[Saved entries]
==============================

(* ===================================================================== *)
(** * Over the reals: the clocks of GeometryViz and the arrow keys *)
(* ===================================================================== *)

Section ClocksOverReals.
Import Ele EleDraw.
Open Scope R_scope.

Lemma hit_test_R_total (mp : Z * Z) (d : dict) :
  exists h, hit_test (F := R) mp d = Ok h.
Proof.
  induction d as [|[name pos] d IH]; [eexists; reflexivity|].
  cbn [hit_test fst snd]. rewrite to_screen_R_int.
  cbn [Py.bind of_int fsqrt R_float fst snd].
  rewrite R_sqrt_nonneg by (apply IZR_le; nia).
  cbn [Py.bind]. destruct (fltb _ _); [eexists; reflexivity | exact IH].
Qed.

Lemma handle_mouse_R_total (st : GeometryViz R) mp pressed :
  exists st', handle_mouse st mp pressed = Ok st'.
Proof.
  unfold handle_mouse. destruct pressed; [|eexists; reflexivity].
  destruct (dragging st); [eexists; reflexivity|].
  destruct (hit_test_R_total mp (points st)) as [h ->]. cbn [Py.bind].
  destruct h as [[name off]|]; eexists; reflexivity.
Qed.

Lemma handle_event_time (sr : GeometryViz R * bool) (ev : event) :
  time (fst (handle_event sr ev)) = time (fst sr).
Proof. destruct sr as [st r], ev as [|[]|]; reflexivity. Qed.

Lemma events_keep_time (evs : list event) (sr : GeometryViz R * bool) :
  time (fst (fold_left handle_event evs sr)) = time (fst sr).
Proof.
  revert sr. induction evs as [|ev evs IH]; intro sr; [reflexivity|].
  cbn [fold_left]. rewrite IH. apply handle_event_time.
Qed.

==============================

All entries should be given again precisely as they appear above.

• [Result for this exercise]:
(* ===================================================================== *)
(** * Over the reals: the clocks of GeometryViz and the arrow keys *)
(* ===================================================================== *)

Section ClocksOverReals.
Import Ele EleDraw.
Open Scope R_scope.

Lemma hit_test_R_total (mp : Z * Z) (d : dict) :
  exists h, hit_test (F := R) mp d = Ok h.
Proof.
  induction d as [|[name pos] d IH]; [eexists; reflexivity|].
  cbn [hit_test fst snd]. rewrite to_screen_R_int.
  cbn [Py.bind of_int fsqrt R_float fst snd].
  rewrite R_sqrt_nonneg by (apply IZR_le; nia).
  cbn [Py.bind]. destruct (fltb _ _); [eexists; reflexivity | exact IH].
Qed.

Lemma handle_mouse_R_total (st : GeometryViz R) mp pressed :
  exists st', handle_mouse st mp pressed = Ok st'.
Proof.
  unfold handle_mouse. destruct pressed; [|eexists; reflexivity].
  destruct (dragging st); [eexists; reflexivity|].
  destruct (hit_test_R_total mp (points st)) as [h ->]. cbn [Py.bind].
  destruct h as [[name off]|]; eexists; reflexivity.
Qed.

Lemma handle_event_time (sr : GeometryViz R * bool) (ev : event) :
  time (fst (handle_event sr ev)) = time (fst sr).
Proof. destruct sr as [st r], ev as [|[]|]; reflexivity. Qed.

Lemma events_keep_time (evs : list event) (sr : GeometryViz R * bool) :
  time (fst (fold_left handle_event evs sr)) = time (fst sr).
Proof.
  revert sr. induction evs as [|ev evs IH]; intro sr; [reflexivity|].
  cbn [fold_left]. rewrite IH. apply handle_event_time.
Qed.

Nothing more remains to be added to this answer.